China has also bucked Israel and its Western allies on Iranian-backed Syria, vetoing UN resolutions condemning President Bashar al-Assad and opposing direct intervention.
Israel has said it would prevent Syria from transferring chemical weapons and other advanced arms to Assad allies such as the Iranian-backed Lebanese militia Hezbollah, which warred with Israel in 2006. It is suspected of having attacked a Syrian convoy in January for just that reason, and twice within the past few days. Israel, which called a snap military drill last week along its northern border with Lebanon and Syria, has not confirmed these attacks.
China and Israel are also at odds over the Palestinians, with the Chinese backing their statehood bid at the UN, over Israeli and U.S. opposition. Palestinian President Mahmoud Abbas is scheduled to meet Chinese leaders in Beijing as Netanyahu lands in Shanghai. Last week, a Chinese Foreign Ministry spokeswoman said China was willing to help if the Israeli and Palestinian leaders wanted to meet there.
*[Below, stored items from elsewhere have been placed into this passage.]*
(** * HAI-Backend: the conversation intent resolver and its context machine

    A shallow embedding of [app/services/chat.py], [app/api/chat.py],
    [app/core/llm.py], [app/utils/helpers.py], [app/crud],
    [app/services/memory.py] and [app/api/memory.py], with the
    properties the design document states about them.

    Conventions of the embedding.
    - A Python [str] is a Rocq [string]; [str.lower] acts on the ASCII
      letters, which is what it does on ASCII text.
    - A Python [dict] used as a map is a [gmap]; the ordered dict that is
      iterated ([intent_patterns]) is an association list.
    - [Optional[T]] is [option T]; Python truthiness of such a value is
      written out ([truthy]).
    - The clock, the entropy source and the database are threaded through
      a small state-and-exception monad [M].
    - A table is the list of its rows in insertion order.  The column
      [id] is its primary key: an INSERT under an id that is taken
      raises [IntegrityError].  The id of a new row is made of four
      random bytes, so the theorems about whole turns say what happens
      in both cases; [ids_fresh] is a condition under which no insert is
      refused. *)

From Stdlib Require Import Ascii String NArith ZArith Lia.
From Stdlib.Init Require Import Byte.
From stdpp Require Import base gmap strings list sorting pretty.


(* ===================================================================== *)
(** * Python string primitives *)
(* ===================================================================== *)

Module Py.

(** [c.lower()] for one character: the letters A..Z move to a..z. *)
Definition lower_char (c : ascii) : ascii :=
  let n := N_of_ascii c in
  if ((65 <=? n) && (n <=? 90))%N then ascii_of_N (n + 32) else c.

(** [s.lower()] *)
Fixpoint lower (s : string) : string :=
  match s with
  | EmptyString => EmptyString
  | String c s' => String (lower_char c) (lower s')
  end.

(** [s.startswith(p)], returning the rest of [s] after [p]. *)
Fixpoint strip_prefix (p s : string) : option string :=
  match p with
  | EmptyString => Some s
  | String a p' =>
      match s with
      | EmptyString => None
      | String b s' => if Ascii.eqb a b then strip_prefix p' s' else None
      end
  end.

Definition startswith (s p : string) : bool :=
  match strip_prefix p s with Some _ => true | None => false end.

(** [sub in s] *)
Fixpoint contains (sub s : string) : bool :=
  if startswith s sub then true
  else match s with
       | EmptyString => false
       | String _ s' => contains sub s'
       end.

(** [s.replace(old, new)] for a non-empty [old]: every occurrence, found
    from the left and not overlapping, is replaced.  [skip] counts the
    characters of a matched occurrence still to be dropped. *)
Fixpoint replace_from (skip : nat) (old new s : string) : string :=
  match s with
  | EmptyString => EmptyString
  | String c s' =>
      match skip with
      | S k => replace_from k old new s'
      | O =>
          if startswith s old
          then new +:+ replace_from (String.length old - 1) old new s'
          else String c (replace_from 0 old new s')
      end
  end.

Definition replace (s old new : string) : string := replace_from 0 old new s.

(** Truthiness of an [Optional[str]]: [None] and the empty string are
    false. *)
Definition truthy (o : option string) : bool :=
  match o with
  | None => false
  | Some EmptyString => false
  | Some (String _ _) => true
  end.

End Py.

(* ===================================================================== *)
(** * The regular expressions of the pattern table *)
(* ===================================================================== *)

(** Every pattern of [intent_patterns] is a sequence of literal words
    separated by [.*].  Under [re.search] without flags the dot matches
    any character but the newline. *)
Module Re.

Inductive token :=
| Lit (w : string)
| DotStar.

Definition regex := list token.

Definition newline : ascii := "010"%char.

(** Does [p] match a prefix of [s]? *)
Fixpoint match_here (p : regex) : string → bool :=
  match p with
  | [] => fun _ => true
  | Lit w :: r =>
      fun s => match Py.strip_prefix w s with
               | Some s' => match_here r s'
               | None => false
               end
  | DotStar :: r =>
      fix star (s : string) : bool :=
        if match_here r s then true
        else match s with
             | EmptyString => false
             | String c s' => if Ascii.eqb c newline then false else star s'
             end
  end.

(** [re.search(p, s)] as a truth value: a match at some position. *)
Fixpoint search (p : regex) (s : string) : bool :=
  if match_here p s then true
  else match s with
       | EmptyString => false
       | String _ s' => search p s'
       end.

(** The language of a pattern: the strings it matches exactly. *)
Fixpoint denotes (p : regex) (s : string) : Prop :=
  match p with
  | [] => s = EmptyString
  | Lit w :: r => ∃ s', s = w +:+ s' ∧ denotes r s'
  | DotStar :: r =>
      ∃ g s', s = g +:+ s' ∧ Py.contains (String newline EmptyString) g = false
              ∧ denotes r s'
  end.

End Re.

(* ===================================================================== *)
(** * [ChatService.detect_intent] *)
(* ===================================================================== *)

Abbreviation Context := (gmap string string).

Import Re.

(** [self.intent_patterns], in the order the dict literal lists it. *)
Definition intent_patterns : list (string * list regex) :=
  [ ("save_memory",
      [ [Lit "save"; DotStar; Lit "memory"];
        [Lit "want"; DotStar; Lit "save"; DotStar; Lit "memory"];
        [Lit "keep"; DotStar; Lit "memory"];
        [Lit "remember"; DotStar; Lit "this"];
        [Lit "store"; DotStar; Lit "memory"] ]);
    ("search_memory",
      [ [Lit "search"; DotStar; Lit "memory"];
        [Lit "find"; DotStar; Lit "memory"];
        [Lit "look"; DotStar; Lit "for"; DotStar; Lit "memory"];
        [Lit "show"; DotStar; Lit "memory"];
        [Lit "show"; DotStar; Lit "photos"];
        [Lit "find"; DotStar; Lit "photos"] ]);
    ("delete_memory",
      [ [Lit "delete"; DotStar; Lit "memory"];
        [Lit "remove"; DotStar; Lit "memory"];
        [Lit "don't"; DotStar; Lit "want"; DotStar; Lit "keep"];
        [Lit "delete"; DotStar; Lit "photo"];
        [Lit "remove"; DotStar; Lit "photo"] ]);
    ("edit_memory",
      [ [Lit "edit"; DotStar; Lit "memory"];
        [Lit "change"; DotStar; Lit "memory"];
        [Lit "update"; DotStar; Lit "memory"];
        [Lit "modify"; DotStar; Lit "memory"];
        [Lit "change"; DotStar; Lit "description"] ]);
    ("update_name",
      [ [Lit "change"; DotStar; Lit "name"];
        [Lit "update"; DotStar; Lit "name"];
        [Lit "new"; DotStar; Lit "name"];
        [Lit "call"; DotStar; Lit "me"];
        [Lit "name"; DotStar; Lit "should"; DotStar; Lit "be"] ]);
    ("update_avatar",
      [ [Lit "change"; DotStar; Lit "picture"];
        [Lit "update"; DotStar; Lit "avatar"];
        [Lit "new"; DotStar; Lit "profile"];
        [Lit "change"; DotStar; Lit "profile"; DotStar; Lit "picture"];
        [Lit "update"; DotStar; Lit "profile"] ]);
    ("update_password",
      [ [Lit "change"; DotStar; Lit "password"];
        [Lit "update"; DotStar; Lit "password"];
        [Lit "new"; DotStar; Lit "password"];
        [Lit "reset"; DotStar; Lit "password"];
        [Lit "forgot"; DotStar; Lit "password"] ]) ].

(** [current_context and key in current_context], then
    [current_context[key]]: [None] and the empty dict are falsy. *)
Definition ctx_item (key : string) (current_context : option Context)
  : option string :=
  match current_context with
  | None => None
  | Some c => if bool_decide (c = ∅) then None else c !! key
  end.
Political disagreements shouldn’t get in the way of improved strategic ties with Beijing, Evron said.
“The turmoil in the Arab world has disrupted China’s traditional ties in the region and Beijing, which values stability above all, could see Israel as a more valuable regional relationship than it has in the past,” he said.
That relationship was damaged a decade ago after the U.S., concerned that China’s military capability was growing, pressured Israel to cancel sales to China of the Phalcon radar system and parts for armed Harpy drones it already sold the Chinese, in effect ending arms trade between the countries.
Commercial ties, by contrast, have taken off in the past decade. China is Israel’s third-biggest trading partner, after the U.S. and European Union, with imports in 2012 totaling $5.3 billion and exports at $2.8 billion, according to Israel’s Central Bureau of Statistics. Israel’s main exports to China are chemicals mined from the Dead Sea by Israel Chemicals, electronic components and agrotechnology.
Promote Small Companies
“Israel’s exports to China are dominated by a few big companies like ICL and Intel, so what Netanyahu and his team have to do is promote more medium and small companies,” said Ilan Maor, managing director of SHENG-BDO Zvi Haft, which assists Israeli and Chinese companies doing business together. “The Chinese are especially interested in Israeli expertise in technology, including life sciences, renewable energy, water treatment and homeland security.”
Last year, Israel signed an accord to sell China $300 million in water technology.
Chinese investment in Israel has also grown, including the 2011 sale of 60 percent of fertilizer maker Makhteshim-Agan Industries Ltd. to China National Chemical Corp. for $2.15 billion and last month’s acquisition of Alma Lasers Ltd. by Shanghai Fosun Pharmaceutical (Group) Co. (600196) for about $240 million. Israeli firms with operations in China include Teva Pharmaceutical Ltd. (TEVA), Iscar Metalworking Co. and Israel Corp.’s electric car venture Better Place.
One project Netanyahu would especially like to involve China in is the construction of a proposed rail link between Israel’s Mediterranean ports and its Red Sea port of Eilat, opening up an alternative trade route to the Suez Canal. That prospect may now seem more attractive to China with Israel’s recent discoveries of natural gas fields large enough to allow exports.
“If we can increase Chinese investment in Israel, we can take the economy to another level and help it to continue growing during the global financial crisis,” Netanyahu told Israeli diplomatic officials in Jerusalem last week.